[[ INFORMATION PROVIDED open ]]
(** [exit(code)] *)
Definition exit {A} (code : Z) : Py A := fun s => (inr (Exit code), s).

Definition when (c : bool) (m : Py unit) : Py unit :=
  if c then m else ret tt.

Definition get_fs : Py FS := fun s => (inl (fs s), s).

Definition put_fs (f : FS) : Py unit :=
  fun s => (inl tt, mkState f (trace s)).

Definition emit (e : event) : Py unit :=
  fun s => (inl tt, mkState (fs s) (trace s ++ [e])).

(** [sys.stderr.write(msg)] *)
Definition stderr_write (msg : string) : Py unit := emit (Stderr msg).

(** [sys.stdout.buffer.write(data)] *)
Definition stdout_write (data : list byte) : Py unit := emit (Stdout data).

(** [print(msg)] *)
Definition print (msg : string) : Py unit :=
  emit (Stdout (list_byte_of_string (msg +:+ LF))).

(** Bytes that reached the terminal, and text that reached error output. *)
Definition stdout_of (tr : list event) : list byte :=
  concat (omap (fun e => match e with Stdout d => Some d | _ => None end) tr).

Definition stderr_of (tr : list event) : string :=
  foldr String.append ""
    (omap (fun e => match e with Stderr m => Some m | _ => None end) tr).

Fixpoint before_spawn (tr : list event) : list event :=
  match tr with
  | [] => []
  | PtySpawn _ :: _ => []
  | e :: tr' => e :: before_spawn tr'
  end.

(** A computation only adds to the trace. *)
Definition extends {A} (m : Py A) : Prop :=
  forall s, exists rest, trace (m s).2 = trace s ++ rest.

Definition spawned (tr : list event) : bool :=
  existsb (fun e => match e with PtySpawn _ => true | _ => false end) tr.

(* ===================================================================== *)
(** * File operations of [pathlib], [shutil] and [open] *)

(** Creating or opening [p] for writing needs its parent to be a directory
    and [p] itself not to be one. *)
Definition check_writable (p : list string) : Py unit :=
  f ← get_fs;
  match f !! path_parent p with
  | None => raise (Exn FileNotFoundError OpOpen p)
  | Some (File _) => raise (Exn NotADirectoryError OpOpen p)
  | Some Dir =>
      match f !! p with
      | Some Dir => raise (Exn IsADirectoryError OpOpen p)
      | _ => ret tt
      end
  end.

(** [p.exists()] *)
Definition path_exists (p : list string) : Py bool :=
  f ← get_fs; ret (exists_ f p).

(** [p.write_text(data, 'utf8')], and [open(p, 'wb')] followed by one write. *)
Definition write_bytes (p : list string) (data : list byte) : Py unit :=
  check_writable p;;
  f ← get_fs; put_fs (<[p := File data]> f).

(** [p.touch()]: an existing entry keeps its content. *)
Definition touch (p : list string) : Py unit :=
  f ← get_fs;
  match f !! path_parent p, f !! p with
  | Some Dir, None => put_fs (<[p := File []]> f)
  | Some Dir, Some _ => ret tt
  | Some (File _), _ => raise (Exn NotADirectoryError OpOpen p)
  | None, _ => raise (Exn FileNotFoundError OpOpen p)
  end.

(** [p.open('rb')] followed by [read()]. *)
Definition read_bytes (p : list string) : Py (list byte) :=
  f ← get_fs;
  match f !! p with
  | Some (File c) => ret c
  | Some Dir => raise (Exn IsADirectoryError OpOpen p)
  | None => raise (Exn (missing_kind f p) OpOpen p)
  end.

(** [p.open('wb')]: the file is created, or emptied. *)
Definition open_wb (p : list string) : Py unit := write_bytes p [].

(** [p.open('ab')]: the file is created when absent. *)
Definition open_ab (p : list string) : Py unit :=
  check_writable p;;
  f ← get_fs;
  match f !! p with
  | None => put_fs (<[p := File []]> f)
  | Some _ => ret tt
  end.

(** A write through a file object opened on [p] for writing. *)
Definition fd_write (p : list string) (data : list byte) : Py unit :=
  f ← get_fs; put_fs (<[p := File data]> f).

(** Writes through a file object opened on [p] for appending; they are lost
    to [p] when the file was removed from under it in the meantime. *)
Definition fd_append (p : list string) (data : list byte) : Py unit :=
  f ← get_fs;
  match f !! p with
  | Some (File c) => put_fs (<[p := File (c ++ data)]> f)
  | _ => ret tt
  end.

(** [p.mkdir(parents=True, exist_ok=True)]: every missing ancestor below
    the root is created; a regular file in the way raises, and the
    exception names the directory that was asked for. *)
Fixpoint mkdir_from (done rest : list string) (f : FS) : FS + exn :=
  match rest with
  | [] => inl f
  | c :: rest' =>
      let p := done ++ [c] in
      match f !! p with
      | Some Dir => mkdir_from p rest' f
      | Some (File _) =>
          inr (Exn (match rest' with
                    | [] => FileExistsError
                    | _ => NotADirectoryError
                    end) OpMkdir (p ++ rest'))
      | None => mkdir_from p rest' (<[p := Dir]> f)
      end
  end.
[[ INFORMATION PROVIDED closed ]]
PROBLEM DESCRIPTION »
Repeat exactly, and only, the run of lines from the start of the material above through the line that holds "f ← get_fs; ret (exists_ f p).".

SOLUTION TO THIS EXERCISE »
(** [exit(code)] *)
Definition exit {A} (code : Z) : Py A := fun s => (inr (Exit code), s).

Definition when (c : bool) (m : Py unit) : Py unit :=
  if c then m else ret tt.

Definition get_fs : Py FS := fun s => (inl (fs s), s).

Definition put_fs (f : FS) : Py unit :=
  fun s => (inl tt, mkState f (trace s)).

Definition emit (e : event) : Py unit :=
  fun s => (inl tt, mkState (fs s) (trace s ++ [e])).

(** [sys.stderr.write(msg)] *)
Definition stderr_write (msg : string) : Py unit := emit (Stderr msg).

(** [sys.stdout.buffer.write(data)] *)
Definition stdout_write (data : list byte) : Py unit := emit (Stdout data).

(** [print(msg)] *)
Definition print (msg : string) : Py unit :=
  emit (Stdout (list_byte_of_string (msg +:+ LF))).

(** Bytes that reached the terminal, and text that reached error output. *)
Definition stdout_of (tr : list event) : list byte :=
  concat (omap (fun e => match e with Stdout d => Some d | _ => None end) tr).

Definition stderr_of (tr : list event) : string :=
  foldr String.append ""
    (omap (fun e => match e with Stderr m => Some m | _ => None end) tr).

Fixpoint before_spawn (tr : list event) : list event :=
  match tr with
  | [] => []
  | PtySpawn _ :: _ => []
  | e :: tr' => e :: before_spawn tr'
  end.

(** A computation only adds to the trace. *)
Definition extends {A} (m : Py A) : Prop :=
  forall s, exists rest, trace (m s).2 = trace s ++ rest.

Definition spawned (tr : list event) : bool :=
  existsb (fun e => match e with PtySpawn _ => true | _ => false end) tr.

(* ===================================================================== *)
(** * File operations of [pathlib], [shutil] and [open] *)

(** Creating or opening [p] for writing needs its parent to be a directory
    and [p] itself not to be one. *)
Definition check_writable (p : list string) : Py unit :=
  f ← get_fs;
  match f !! path_parent p with
  | None => raise (Exn FileNotFoundError OpOpen p)
  | Some (File _) => raise (Exn NotADirectoryError OpOpen p)
  | Some Dir =>
      match f !! p with
      | Some Dir => raise (Exn IsADirectoryError OpOpen p)
      | _ => ret tt
      end
  end.

(** [p.exists()] *)
Definition path_exists (p : list string) : Py bool :=
  f ← get_fs; ret (exists_ f p).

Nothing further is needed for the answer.